What does a product manager actually do?

James Davis James Davis
9 minute read
There aren’t any hard skills PMs can point to that contribute obvious value to customers. But that doesn’t mean they’re expendable. Quite the opposite.

If you ever want to see a product manager squirm, ask them what a PM does.

What does a PM actually do?

Unlike designers and developers, there aren’t any hard skills product managers can point to that contribute obvious value to customers. But that doesn’t mean they’re expendable. Quite the opposite.

Almost all mature software companies seek good product managers. One good product manager is worth multiple good engineers. Good product managers ensure the right things are being built. A team of the best engineers working on the wrong things will not amount to much. One good PM making incremental improvements with average engineers can accomplish amazing things.

The official occupation is relatively new but has gained popularity over the last decade. According to Glassdoor in 2022, product manager positions are in the top 10 best jobs in the United States.

So what is product management?

The short answer: Product management is the process of strategically overseeing the development and success of a product throughout its lifecycle.

The long answer: It’s much more nuanced than that. Keep reading.
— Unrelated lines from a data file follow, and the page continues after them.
(** * financial-analyst-mvp: retrieval, chunking, index update and cleaning

    A shallow embedding of the decision logic of the repository's Python
    scripts, and the properties its specification states about them.

    Part I, the embedding:
    - [Py]            the Python built-ins the scripts rely on
    - [ask]           rag_pipeline/ask.py   (filter, most-recent, rank, sources)
    - [chunk_docs]    embeddings/chunk_docs.py   (fixed-window chunking)
    - [update_faiss]  embeddings/update_faiss.py (incremental index update)
    - [clean_docs]    preprocess/clean_docs.py   (dropping short documents)

    Part II, the notions the properties are stated with; Part III, the
    properties, one section per topic.

    Conventions.  A Python [str] is a [string]; the characters are read as
    ASCII code points, which is what tickers, form types, ISO dates and the
    whitespace tests below need.  A JSON field that may be absent or null is
    an [option]: [dict.get] returns [None] in both cases.  A Python [int] is
    a [Z].  A similarity score is a finite float; only its order is used, so
    it is a rational number [Q] compared with [Qle_bool].  What the scripts
    get from outside (the embedding of a text, the reply of the chat model,
    the text BeautifulSoup extracts) is a parameter. *)

From Stdlib Require Import ZArith QArith Lia Ascii String.
From Stdlib Require DecimalString DecimalNat.
From stdpp Require Import base list gmap strings sorting.
Close Scope Q_scope.
Set Warnings "-clear-no-such-hyp".

(* ================================================================== *)
(** * Part I: the embedding                                             *)
(* ================================================================== *)

(** ** Python built-ins *)

Module Py.

(** *** [str] *)

Definition code (c : ascii) : nat := nat_of_ascii c.

Definition is_lower (c : ascii) : bool := (97 <=? code c) && (code c <=? 122).
(** * PyplotExercises: the notebooks' cells over models of the array and plotting libraries

    The repository is a set of Jupyter notebooks.  Each code cell is a short
    sequence of calls into numpy, matplotlib and pandas.  This development

    - models the library routines the cells call ([np], [mpl]) from the
      libraries' documented algorithms, with exact rationals ([Q]) or reals
      ([R]) in place of IEEE doubles, and the grayscale colormap once more
      in binary64 ([binary64]);
    - transcribes the cells that compute something (grid evaluation, histogram
      call, births cleaning, grayscale colormap, seeded scatter data, axes
      rectangles; and further the image and its speckles, the density image,
      the curves and legends, the grids' panels, the regression model) as
      functions over those models;
    - transcribes the statement structure of every cell of every notebook
      ([Py], [Notebooks]) and gives it two execution semantics: one with a
      namespace, an object store and raising library calls ([Py]), for what
      an error leaves behind, and one in which the libraries also change
      objects of the store ([Fx]), for what a cell can write. *)

From Stdlib Require Import Floats List ZArith QArith Qround Qminmax Lia Lqa Reals Lra Psatz ZifyBool.
From stdpp Require Import base gmap strings list sorting.

#[local] Set Warnings "-register-all,-clear-no-such-hyp,-inexact-float".

(* ================================================================== *)
(** * The array library (numpy), over exact rationals                  *)
(* ================================================================== *)

Module np.

Definition Qltb (x y : Q) : bool := negb (Qle_bool y x).

(** [arr[i]] for an integer index: a negative index counts from the end.
    (Out of range raises IndexError in the library; every use below stays in
    range, and the model reads 0 there.) *)
Definition getitem (arr : list Q) (i : Z) : Q :=
  nth (Z.to_nat (if (i <? 0)%Z then Z.of_nat (length arr) + i else i)) arr 0%Q.

(** Modelled from the spec: the array library is external and not among the
    sources.  [np.linspace(start, stop, num)] with [endpoint=True]:
    [y = arange(0, num) * step + start] with [step = (stop - start) / (num - 1)],
    and the last sample set to [stop] when [num > 1]. *)
Definition linspace (start stop : Q) (num : nat) : list Q :=
  match num with
  | O => []
  | S O => [start]
  | S (S _ as div) =>
      let step := ((stop - start) / inject_Z (Z.of_nat div))%Q in
      map (fun i => (inject_Z (Z.of_nat i) * step + start)%Q) (seq 0 div) ++ [stop]
  end.

(** [a.min()] and [a.max()] of a non-empty array. *)
Definition amin (x : Q) (r : list Q) : Q := fold_left Qmin r x.
Definition amax (x : Q) (r : list Q) : Q := fold_left Qmax r x.

(** [astype(intp)] on a float: truncation toward zero. *)
Definition astype_intp (f : Q) : Z :=
  if Qle_bool 0 f then Qfloor f else Qceiling f.

(** [_get_outer_edges(a, range=None)]: (0, 1) for an empty array, else
    (min, max), widened by one half on each side when they coincide. *)
Definition outer_edges (a : list Q) : Q * Q :=
  match a with
  | [] => (0, 1)%Q
  | x :: r =>
      let first_edge := amin x r in
      let last_edge := amax x r in
      if Qeq_bool first_edge last_edge
      then (first_edge - 0.5, last_edge + 0.5)%Q
      else (first_edge, last_edge)
  end.

(** The bin of one kept sample, as [np.histogram] computes it for equal-width
    bins: scale into [0, bins], truncate, fold the right edge into the last
    bin, then correct by one against the edges (in floating point the scaled
    value can land one bin off). *)
Definition bin_index (first_edge last_edge : Q) (bins : nat)
    (bin_edges : list Q) (x : Q) : Z :=
  let n_equal_bins := Z.of_nat bins in
  let f_index := (((x - first_edge) / (last_edge - first_edge)) * inject_Z n_equal_bins)%Q in
  let i := astype_intp f_index in
  let i := if (i =? n_equal_bins)%Z then (i - 1)%Z else i in
  let i := if Qltb x (getitem bin_edges i) then (i - 1)%Z else i in
  let i := if Qle_bool (getitem bin_edges (i + 1)) x && negb (i =? n_equal_bins - 1)%Z
           then (i + 1)%Z else i in
  i.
Product managers help to decide what features or functionality to build and communicate the plan with the team and stakeholders. They must understand why they’re being built and be able to prioritize when it is best to build them. Product managers can influence how solutions are built but designers and developers should ultimately decide how a solution is designed and architected.

Product managers work directly with customers, UX, development and other internal teams. They are responsible for solving customer problems while simultaneously generating money for the company. PMs must align their product’s roadmap with the company’s vision.

The day-to-day responsibilities vary depending on expectations and the size of the company. The smaller the company, the more hats a PM is expected to wear.

PM responsibilities

In immature organizations, PMs are treated like rovers, expected to fill unowned holes that the rest of the company can’t (or doesn’t want to) fill. While PMs should expect to be generalists, they shouldn’t be the company dump yard.

Product managers are like movie directors

Historically, people with product management skills were some form of a creative leader. They may not have had all of the skills to accomplish their goals themselves but they collaborated with skillful people to accomplish them.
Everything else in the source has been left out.